■ **Given records**
(** * transmake: translucency-table generator

    A shallow embedding of [transmake.c] and the properties of its
    palette indexer, blend engine, command-line parser and driver.

    Conventions.
    - [unsigned char], [int], [signed short] values are [Z]; every
      narrowing conversion the C code performs is written out
      ([to_uchar], [to_short]).
    - [size_t]/[int] loop counters that index arrays are [nat]; arrays
      are lists read with stdpp's total lookup and written with
      its list insert.
    - [float] is IEEE-754 binary32, computed with the parametric
      operations of [SpecFloat] at precision 24 and maximal
      exponent 128 (round to nearest, ties to even).
    - The contents of an uninitialised automatic variable are an
      extra argument of the function that declares it. *)

From Stdlib Require Import ZArith Lia Bool Ascii String.
From Stdlib Require Import Floats.SpecFloat.
From Stdlib Require Strings.Byte DecimalString.
From stdpp Require Import base list.

Local Open Scope Z_scope.

(** ** Integer conversions *)

(** Conversion to [unsigned char]. *)
Definition to_uchar (z : Z) : Z := z mod 256.

(** Conversion to [signed short] (16-bit two's complement). *)
Definition to_short (z : Z) : Z := (z + 32768) mod 65536 - 32768.

(** The range of an [unsigned char]. *)
Definition is_uchar (z : Z) : Prop := 0 <= z <= 255.

(** ** binary32 arithmetic *)

Definition f32_prec : Z := 24.
Definition f32_emax : Z := 128.

(** [(float)n] for an integer [n]. *)
Definition f32_of_int (n : Z) : spec_float :=
  binary_normalize f32_prec f32_emax n 0 false.

Definition f32_add : spec_float -> spec_float -> spec_float :=
  SFadd f32_prec f32_emax.
Definition f32_sub : spec_float -> spec_float -> spec_float :=
  SFsub f32_prec f32_emax.
Definition f32_mul : spec_float -> spec_float -> spec_float :=
  SFmul f32_prec f32_emax.
Definition f32_div : spec_float -> spec_float -> spec_float :=
  SFdiv f32_prec f32_emax.
(** The first row names x.pdf as a file name in "acc_file_id", the second
    row holds the URN of an item. *)
Definition mixed_frame : DataFrame :=
  mk_frame ["acc_file_id"; "Location"]
           [[("acc_file_id", Str "x.pdf"); ("Location", Str "by filename")];
            [("acc_file_id", Str "urn:adsk.wipprod:dm.lineage:abc");
             ("Location", Str "by urn")]].

(** A row whose "acc_file_id" reads as a URN. *)
Definition urn_row : row :=
  [("acc_file_id", Str "adsk.wipprod:dm.lineage:abc")].

(** A row whose "acc_file_id" reads as a file name. *)
Definition plain_row : row := [("acc_file_id", Str " report.v2.pdf ")].

(** A row whose planned start is no date and whose planned end is one. *)
Definition vague_row : row :=
  [("Package ID", Str "P-7"); ("Planned Start", Str "next spring");
   ("Planned End", Str " 03/04/2025 ")].

(** A frame whose first row has no "file_name" and no "acc_file_id". *)
Definition gap_frame : DataFrame :=
  mk_frame ["file_name"; "acc_file_id"; "Location"]
           [[("file_name", NaN); ("acc_file_id", NaN); ("Location", Str "L1")];
            [("file_name", Str "  "); ("acc_file_id", Str "");
             ("Location", Str "L2")]].

(** ** The requests of the script: URLs and the token *)

Module Url.

(** [s.replace(old, new)] for a non-empty [old]: the occurrences of [old]
    are taken from the left and do not overlap.  [skip] counts the
    characters of an occurrence still to be passed over. *)
Fixpoint replace_from (old new : string) (skip : nat) (s : string) : string :=
  match s with
  | EmptyString => EmptyString
  | String c r =>
      match skip with
      | S k => replace_from old new k r
      | O =>
          if String.prefix old s
          then new ++ replace_from old new (String.length old - 1) r
          else String c (replace_from old new 0 r)
      end
  end.

Definition replace (s old new : string) : string := replace_from old new 0 s.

■ **Problem statement**
Give an exact reproduction of the lines from the one with "match s with" to the final line of the entries, including both.

■ **Problem solution**
  match s with
  | EmptyString => EmptyString
  | String c r =>
      match skip with
      | S k => replace_from old new k r
      | O =>
          if String.prefix old s
          then new ++ replace_from old new (String.length old - 1) r
          else String c (replace_from old new 0 r)
      end
  end.

Definition replace (s old new : string) : string := replace_from old new 0 s.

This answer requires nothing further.